Sonata: Self-Supervised Learning of Reliable Point Representations
Xiaoyang Wu, Daniel DeTone, Duncan Frost, Tianwei Shen, Chris Xie, Nan Yang, Jakob Engel, Richard Newcombe, Hengshuang Zhao, Julian Straub
TL;DR
Sonata addresses a reliability gap in self-supervised 3D point-cloud learning by identifying a geometric shortcut that ties representations to simple spatial cues. It introduces an encoder-only, self-distillation framework that uses coarse spatial losses, masked inputs, and progressive difficulty to prevent shortcut collapse, trained on 140k scenes with a PTv3 backbone. The results show dramatic gains in linear probing on ScanNet (e.g., from 21.8% to 72.5%), strong zero-shot semantic groupings, and state-of-the-art performance after full fine-tuning across indoor and outdoor perception tasks, with exceptional data and parameter efficiency. The work also demonstrates complementary strengths with image SSL and reveals potential for cross-modal distillation and video-based scale-up, while outlining avenues for future improvements.
Abstract
In this paper, we question whether we have a reliable self-supervised point cloud model that can be used for diverse 3D tasks via simple linear probing, even with limited data and minimal computation. We find that existing 3D self-supervised learning approaches fall short when evaluated on representation quality through linear probing.

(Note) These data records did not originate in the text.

(** What is added for [d] nanoseconds. *)
Lemma refill_err d :
  0 <= d <= max_int64 ->
  let r := f_mul (Seconds d) rate in
  normal (-200) r /\ scale * units r <= per_ns * d.
Proof.
  intros Hd r. destruct Hrate as (Hrn & _ & Hru). destruct (Seconds_err d Hd) as [[Hsn _] Hsu].
  pose proof one_pos as H1. pose proof (units_nonneg (Seconds d)) as Hs0.
  assert (units (Seconds d) <= 2 ^ 64 * unit1) as Hsb.
  { unfold max_int64 in Hd. assert (d * unit1 <= 2 ^ 63 * unit1) by (apply Z.mul_le_mono_nonneg_r; lia). lia. }
  destruct (f_mul_err (-100) (Seconds d) rate Hsn Hrn) as [Hn Hu]; [lia| | |].
  { apply (Z.le_lt_trans _ _ _ Hsb). vm_compute. reflexivity. }
  { apply (Z.le_lt_trans _ _ _ Hru). vm_compute. reflexivity. }
  split; [exact Hn|]. fold r in Hu. unfold scale, per_ns.
  pose proof (units_nonneg rate) as Hr0.
  transitivity ((2 ^ 52 + 1) * (2 ^ 52 + 1) * (2 ^ 52 + 1) * units rate * d).
  2: { apply Z.mul_le_mono_nonneg_r; [lia|]. apply Z.mul_le_mono_nonneg_l; lia. }
  set (s := units (Seconds d)) in *. set (u := units r) in *. set (v := units rate) in *.
  apply (Z.mul_le_mono_pos_r _ _ unit1); [done|].
  transitivity ((2 ^ 52 + 1) * (s * v) * (1000000000 * 2 ^ 104)).
  { replace (1000000000 * 2 ^ 156 * u * unit1) with (u * unit1 * 2 ^ 52 * (1000000000 * 2 ^ 104)) by ring.
    apply Z.mul_le_mono_nonneg_r; [lia|exact Hu]. }
  replace ((2 ^ 52 + 1) * (s * v) * (1000000000 * 2 ^ 104))
    with (s * 1000000000 * 2 ^ 104 * ((2 ^ 52 + 1) * v)) by ring.
  replace ((2 ^ 52 + 1) * (2 ^ 52 + 1) * (2 ^ 52 + 1) * v * d * unit1)
    with ((2 ^ 52 + 1) * (2 ^ 52 + 1) * (d * unit1) * ((2 ^ 52 + 1) * v)) by ring.
  apply Z.mul_le_mono_nonneg_r; [lia|exact Hsu].
Qed.

(** The sum with it, at most the burst, against the exact one. *)
Lemma refill_capped t r x :
  normal (-200) t -> normal (-200) r -> units t <= burst_units -> scale * units r <= x ->
  x < 2 ^ 1900 ->
  let t' := f_min (of_Z burst) (f_add t r) in
  normal (-200) t' /\ units t' <= burst_units /\
  scale * units t' <= Z.min (scale * burst_units) (scale * units t + x) + slack.
Proof.
  intros Ht Hr Htb Hrx Hx t'. destruct burst_normal as [Hbn Hbu].
  pose proof (units_nonneg t). pose proof (units_nonneg r).
  assert (burst_units < 2 ^ 1200) as Hb2.
  { apply (Z.lt_trans _ (2 ^ 53 * unit1)); [|vm_compute; reflexivity].
    apply Z.mul_lt_mono_pos_r; [apply one_pos|lia]. }
  assert (units r <= x) by (unfold scale in Hrx; lia).
  assert (2 ^ 1200 + 2 ^ 1900 < 2 ^ 2000) as Hbig by (vm_compute; reflexivity).
  destruct (f_add_err (-200) t r Ht Hr) as [[Hsn _] Hsu]; [lia|].
  destruct (f_min_units (-200) (of_Z burst) (f_add t r) Hbn Hsn) as [Hn Hu].
  fold t' in Hn, Hu. rewrite Hbu in Hu. split_and!; [done|lia|].
  unfold scale, slack in *. set (u := units (f_add t r)) in *.
  generalize dependent burst_units. intros B. generalize dependent (2 ^ 1200). generalize dependent (2 ^ 1900).
  intros. lia.
Qed.

Lemma refilled_ok start t l now b :
  limiter_ok start t l -> bucket_ok start t b -> t <= now -> now - start <= max_int64 ->
  let b' := refilled l now b in
  bucket_ok start now b' /\ bk_updated b' = now /\
  scale * units (bk_tokens b') <= tokens_at now b + slack.
Proof.
  intros (Hlb & Hlr & _) (Hn & Hu & Hup & Hls) Ht Hnow b'. unfold b', refilled. rewrite Hlb, Hlr.
  set (d := now - bk_updated b).
  assert (0 <= d <= max_int64) as Hd by (unfold d; lia).
  rewrite time_sub_small by (unfold in_int64, min_int64, max_int64 in *; lia). fold d.
  destruct (Seconds_err d Hd) as [[Hsn Hsp] _].
  assert (f_ltb f_zero (Seconds d) = bool_decide (0 < d)) as ->.
  { destruct (Z.eq_dec d 0) as [->|]; [done|]. rewrite bool_decide_eq_true_2 by lia.
    apply (f_ltb_zero (-100)); [done|]. apply Hsp. lia. }
  unfold bucket_ok. case_bool_decide as Hd0; cbn [bk_tokens bk_updated bk_lastSeen].
  - destruct (refill_err d Hd) as [Hrn Hru].
    assert (per_ns * d < 2 ^ 1900) as Hx.
    { destruct Hrate as (_ & Hr0 & _). unfold per_ns, max_int64 in *.
      apply (Z.le_lt_trans _ ((2 ^ 52 + 1) * (2 ^ 52 + 1) * (2 ^ 52 + 1) * (2 ^ 90 * unit1) * 2 ^ 63)); [|by vm_compute].
      apply Z.mul_le_mono_nonneg; lia. }
    destruct (refill_capped (bk_tokens b) _ _ Hn Hrn Hu Hru Hx) as (Hn' & Hu' & Hs').
    split; [split; [exact Hn'|lia]|]. split; [reflexivity|exact Hs'].
  - assert (d = 0) as Hd1 by lia. split; [split; [exact Hn|lia]|]. split; [unfold d in Hd1; lia|].
    unfold tokens_at. fold d. rewrite Hd1, Z.mul_0_r, Z.add_0_r. unfold slack, scale.
    pose proof (units_nonneg (bk_tokens b)). lia.
Qed.

(** Forgetting a client gives it nothing: at the rate of refilling its bucket would be
    full. *)
Lemma cleanup_ok start t l now :
  limiter_ok start t l -> t <= now -> now - start <= max_int64 ->
  limiter_ok start now (cleanup now l) /\
  forall client, potential (cleanup now l) client now <= potential l client now.
Proof.
  intros Hok Ht Hnow. pose proof (limiter_ok_later _ _ _ _ Hok Ht) as (Hb & Hr & Htl & Hm).
  unfold cleanup. case_if; [|by split].
  split.
  { split_and!; [done..|]. simpl. intros c b. rewrite map_lookup_filter_Some. intros [Hc _]. by apply (Hm c). }
  intros client. unfold potential. simpl.
  destruct (rl_clients l !! client) as [b|] eqn:Hc.
  - destruct (Hm _ _ Hc) as (_ & _ & Hup & Hls).
    destruct (decide (now - bk_lastSeen b < rl_clientTTL l)) as [Hlt|Hge].
    + rewrite (proj2 (map_lookup_filter_Some _ _ client b)); [done|].
      rewrite time_sub_small by (unfold in_int64, min_int64, max_int64 in *; lia). done.
    + rewrite (proj2 (map_lookup_filter_None _ _ client)).
      * rewrite Htl in Hge. unfold tokens_at. apply Z.min_glb; [done|].
        assert (scale * burst_units <= per_ns * (now - bk_updated b)); [|pose proof (units_nonneg (bk_tokens b)); unfold scale in *; lia].
        destruct Hrate as (_ & Hv & _).
        transitivity (2 ^ 156 * (refill * ttl)); [unfold scale, burst_units; lia|].
        unfold per_ns. transitivity (2 ^ 156 * (refill * (now - bk_updated b))).
        { apply Z.mul_le_mono_nonneg_l; [lia|]. apply Z.mul_le_mono_nonneg_l; lia. }
        assert (0 <= refill * (now - bk_updated b)) by (apply Z.mul_nonneg_nonneg; lia). lia.
      * right. intros b' Hb' Hlt. simplify_eq.
        rewrite time_sub_small in Hlt by (unfold in_int64, min_int64, max_int64 in *; lia). lia.
  - rewrite (proj2 (map_lookup_filter_None _ _ client)); [done|]. by left.
Qed.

We hypothesize that this is due to what we term the "geometric shortcut", which causes representations to collapse to low-level spatial features. This challenge is unique to 3D and arises from the sparse nature of point cloud data. We address it through two key strategies: obscuring spatial information and enhancing the reliance on input features, ultimately composing a Sonata of 140k point clouds through self-distillation. Sonata is simple and intuitive, yet its learned representations are strong and reliable: zero-shot visualizations demonstrate semantic grouping, alongside strong spatial reasoning through nearest-neighbor relationships. Sonata demonstrates exceptional parameter and data efficiency, tripling linear probing accuracy (from 21.8% to 72.5%) on ScanNet and nearly doubling performance with only 1% of the data compared to previous approaches. Full fine-tuning further advances SOTA across both 3D indoor and outdoor perception tasks.